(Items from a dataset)

(* ===== verification/TargetAlloc.v ===== *)
(** The Target Calculator's allocation primitives
    (backend/services/target_calculator/calculations.py).

    A budget is distributed over the stores of a cohort in proportion to their
    weights, inside per-store floors and caps, to the cent.  [Row] is the part
    of a store's dictionary the allocator reads and writes; every function that
    mutates the rows in Python returns the new rows here.  All arithmetic is
    [Decimal] arithmetic at the precision of the running context: 28 digits by
    default, 60 inside the [localcontext] of the box solver. *)

From S2P Require Import Prelude Decimal.

Local Open Scope Z_scope.

Inductive reason := Proportional | AtFloor | AtCap | AtFloorCap.

Record row := Row {
  site_code : string;
  calculated_weight : dec;
  floor_target : dec;
  cap_target : dec;
  proposed_target : dec;
  is_floor_limited : bool;
  is_cap_limited : bool;
  allocation_reason : reason;
  flags : list string;
}.

#[global] Instance row_inhabited : Inhabited row :=
  populate (Row "" d0 d0 d0 d0 false false Proportional []).

Inductive alloc_error :=
| TargetBudgetInfeasible (requested floor_total : dec) (cap_total : option dec)
| CapBelowFloor
| NegativeWeight
| IndexError
| KeyError
| OutOfFuel
| DecimalError (s : signal).

Definition MONEY : dec := Dec 1 (-2).

Definition lift_dec {A} : res signal A → res alloc_error A := lift_err DecimalError.

(** [money(value)] for a value that already is a [Decimal]. *)
Definition money (d : dec) : res alloc_error dec := lift_dec (quantize prec28 HALF_UP (-2) d).

(** [raise TargetBudgetInfeasibleError(...)], whose constructor rounds its
    arguments. *)
Definition infeasible {A} (requested floor_total : dec) (cap_total : option dec)
    : res alloc_error A :=
  r ← money requested;
  f ← money floor_total;
  match cap_total with
  | None => Err (TargetBudgetInfeasible r f None)
  | Some c => c' ← money c; Err (TargetBudgetInfeasible r f (Some c'))
  end.

(** ** Row updates *)

Definition set_proposed (r : row) (d : dec) : row :=
  Row (site_code r) (calculated_weight r) (floor_target r) (cap_target r) d
      (is_floor_limited r) (is_cap_limited r) (allocation_reason r) (flags r).
Definition set_floor (r : row) (d : dec) : row :=
  Row (site_code r) (calculated_weight r) d (cap_target r) (proposed_target r)
      (is_floor_limited r) (is_cap_limited r) (allocation_reason r) (flags r).
Definition set_cap (r : row) (d : dec) : row :=
  Row (site_code r) (calculated_weight r) (floor_target r) d (proposed_target r)
      (is_floor_limited r) (is_cap_limited r) (allocation_reason r) (flags r).
Definition set_state (r : row) (fl cl : bool) (why : reason) (fs : list string) : row :=
  Row (site_code r) (calculated_weight r) (floor_target r) (cap_target r)
      (proposed_target r) fl cl why fs.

• WHAT IS REQUIRED: Every entry must be set down again exactly as it reads.

• RESULT OF THIS EXERCISE:
(* ===== verification/TargetAlloc.v ===== *)
(** The Target Calculator's allocation primitives
    (backend/services/target_calculator/calculations.py).

    A budget is distributed over the stores of a cohort in proportion to their
    weights, inside per-store floors and caps, to the cent.  [Row] is the part
    of a store's dictionary the allocator reads and writes; every function that
    mutates the rows in Python returns the new rows here.  All arithmetic is
    [Decimal] arithmetic at the precision of the running context: 28 digits by
    default, 60 inside the [localcontext] of the box solver. *)

From S2P Require Import Prelude Decimal.

Local Open Scope Z_scope.

Inductive reason := Proportional | AtFloor | AtCap | AtFloorCap.

Record row := Row {
  site_code : string;
  calculated_weight : dec;
  floor_target : dec;
  cap_target : dec;
  proposed_target : dec;
  is_floor_limited : bool;
  is_cap_limited : bool;
  allocation_reason : reason;
  flags : list string;
}.

#[global] Instance row_inhabited : Inhabited row :=
  populate (Row "" d0 d0 d0 d0 false false Proportional []).

Inductive alloc_error :=
| TargetBudgetInfeasible (requested floor_total : dec) (cap_total : option dec)
| CapBelowFloor
| NegativeWeight
| IndexError
| KeyError
| OutOfFuel
| DecimalError (s : signal).

Definition MONEY : dec := Dec 1 (-2).

Definition lift_dec {A} : res signal A → res alloc_error A := lift_err DecimalError.

(** [money(value)] for a value that already is a [Decimal]. *)
Definition money (d : dec) : res alloc_error dec := lift_dec (quantize prec28 HALF_UP (-2) d).

(** [raise TargetBudgetInfeasibleError(...)], whose constructor rounds its
    arguments. *)
Definition infeasible {A} (requested floor_total : dec) (cap_total : option dec)
    : res alloc_error A :=
  r ← money requested;
  f ← money floor_total;
  match cap_total with
  | None => Err (TargetBudgetInfeasible r f None)
  | Some c => c' ← money c; Err (TargetBudgetInfeasible r f (Some c'))
  end.

(** ** Row updates *)

Definition set_proposed (r : row) (d : dec) : row :=
  Row (site_code r) (calculated_weight r) (floor_target r) (cap_target r) d
      (is_floor_limited r) (is_cap_limited r) (allocation_reason r) (flags r).
Definition set_floor (r : row) (d : dec) : row :=
  Row (site_code r) (calculated_weight r) d (cap_target r) (proposed_target r)
      (is_floor_limited r) (is_cap_limited r) (allocation_reason r) (flags r).
Definition set_cap (r : row) (d : dec) : row :=
  Row (site_code r) (calculated_weight r) (floor_target r) d (proposed_target r)
      (is_floor_limited r) (is_cap_limited r) (allocation_reason r) (flags r).
Definition set_state (r : row) (fl cl : bool) (why : reason) (fs : list string) : row :=
  Row (site_code r) (calculated_weight r) (floor_target r) (cap_target r)
      (proposed_target r) fl cl why fs.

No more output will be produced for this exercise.